Filming took part in a number of locations largely across London and Yorkshire. Despite being set in London both interior and exterior shots including the surrounding streets of Rotherham United's stadium Millmoor was used for Shadwell Town's ground "The Kennel". Other stadiums used in the film were Bradford City's Valley Parade, Crystal Palace's Selhurst Park, Leyton Orient's Brisbane Road and Millwall's old ground The Den. Other locations used are Sheffield railway station, Rotherham Centenary Market, Leicester Square and New Scotland Yard.

The pub used as "The Rock" was the Rising Sun on Old Jamaica Road in Bermondsey, South London. The pub was demolished shortly after filming. The Tower Hotel in Wapping was also used.

==Release==
The film was released in the United Kingdom on 26 screens on 5 May 1995. The film was released on VHS video on 9 March 1998. DVDs were released in 2005, 2009 and 2012, with a Blu-ray release in May 2012.

==Reception==
IMDb users rate the movie at 7.3 out of 10. Rotten Tomatoes score it at 81%.

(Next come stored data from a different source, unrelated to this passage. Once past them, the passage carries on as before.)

Lemma policy_match_not_forbidden_witness :
  exists policy e, new_policy demo_regex_new (fun s => s) {[ lit "ls" := [demo_ls [MReadableFilesOrCwd]] ]} [] [lit ";"] = Ok policy /\
    check_policy demo_is_match policy {| call_program := lit "ls"; call_args := [lit "-l"; lit "a"] |} = Done (Match e) /\
    contains_sub (lit ";") (lit "a") = false.
Proof.
  eexists. eexists.
  assert (Hnew : new_policy demo_regex_new (fun s => s) {[ lit "ls" := [demo_ls [MReadableFilesOrCwd]] ]} [] [lit ";"] = Ok
    {| programs := {[ lit "ls" := [demo_ls [MReadableFilesOrCwd]] ]}; forbidden_program_regexes := [];
       forbidden_substrings_pattern := Some [lit ";"] |}) by reflexivity.
  split; [exact Hnew|]. split; [vm_compute; reflexivity|].
  assert (Hre : forall r, demo_regex_new (lit "(" ++ join (lit "|") ((fun s => s) <$> [lit ";"]) ++ lit ")") = Ok r ->
     forall s, demo_is_match r s = existsb (fun sub => contains_sub sub s) [lit ";"]).
  { intros r [= <-] s. reflexivity. }
  refine (proj1 (proj2 (policy_match_not_forbidden demo_regex_new demo_is_match (fun s => s) _ [] [lit ";"] _
    {| call_program := lit "ls"; call_args := [lit "-l"; lit "a"] |} _ Hre Hnew _)) (lit "a") (lit ";") _ _).
  - vm_compute. reflexivity.
  - right. left.
  - left.
Defined.

Definition demo_read (value : str) : ValidExec :=
  {| exec_program := lit "cat"; exec_flags := []; exec_opts := [];
     exec_args := [{| ma_index := 0; ma_type := TReadableFile; ma_value := value |}];
     exec_system_path := [] |}.

Lemma checked_exec_stays_in_folders_witness :
  exists prog, check_exec (fun p b => Ok (absolutize_from p b)) (fun p => Ok (normalize_path p)) (fun _ => false)
      (demo_read (lit "../r/x")) (Some (lit "/w/r")) [lit "/w/r"] [] = Ok prog /\
    file_checked (fun p b => Ok (absolutize_from p b)) (fun p => Ok (normalize_path p)) (Some (lit "/w/r")) [lit "/w/r"]
      (lit "../r/x").
Proof.
  eexists. split; [reflexivity|].
  assert (Hn : forall v f, ensure_absolute_path (fun p b => Ok (absolutize_from p b)) (fun p => Ok (normalize_path p)) v
             (Some (lit "/w/r")) = Ok f -> normal_form f).
  { intros v f. unfold ensure_absolute_path. destruct (is_absolute v) eqn:Ha; simpl; intros [= <-].
    - destruct (normalize_absolute v Ha) as [-> Hok]. by eexists.
    - unfold absolutize_from, path_with_base. rewrite Ha.
      destruct (normalize_absolute (path_join (lit "/w/r") v)) as [-> Hok]; [by apply push_absolute | by eexists]. }
  refine (proj1 (proj1 (checked_exec_stays_in_folders (fun p b => Ok (absolutize_from p b)) (fun p => Ok (normalize_path p))
    (fun _ => false) (demo_read (lit "../r/x")) (Some (lit "/w/r")) [lit "/w/r"] [] (lit "cat") Hn _ _ eq_refl)
    TReadableFile (lit "../r/x") _) eq_refl).
  - apply Forall_singleton. exists [lit "w"; lit "r"]. split; [reflexivity|].
    apply Forall_cons; split; [|apply Forall_singleton]; (split; [reflexivity | vm_compute; set_solver]).
  - constructor.
  - left.
Defined.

The film grossed £43,034 in its opening weekend in the UK, placing twelfth at the UK box office. It went on to gross £286,407.

==Accolades==
Phil Davis won the "Audience Award" at the Valenciennes International Festival of Action and Adventure Films in 1996, he was also nominated for the "Golden Alexander" award at the Thessaloniki International Film Festival.

==Sequel==
A sequel, with the title of ID2: Shadwell Army was released in August 2016. It was directed by Joel Novoa, and was written by Vincent O'Connell. The sequel saw Perry Fenwick, Lee Ross and Richard Graham reprise their roles from the original film.

==Legacy==
Writer, Vincent O'Connell claimed that he was initially very disappointed with how the film turned out and it took him several years to appreciate the film's cult status. "I could never get over how people quote whole chunks of dialogue from the first film, still now, years on. It never stops amazing me," he began. "People send me photos of tattoos with bits of the script they've got on their body. I've been in the pub before and no-one has known me from Adam, and loads of football supporters have started singing Shadwell songs."

O'Connell went on to say that the film failed to reach his artistic goals but had become popular entertainment and after fans had told him he needed to have more respect for the film he decided to re-address his issues with the film. This culminated in him writing the sequel in 2016.

In 2016, British Retro football designer Toffs released a range of Shadwell Town football merchandise.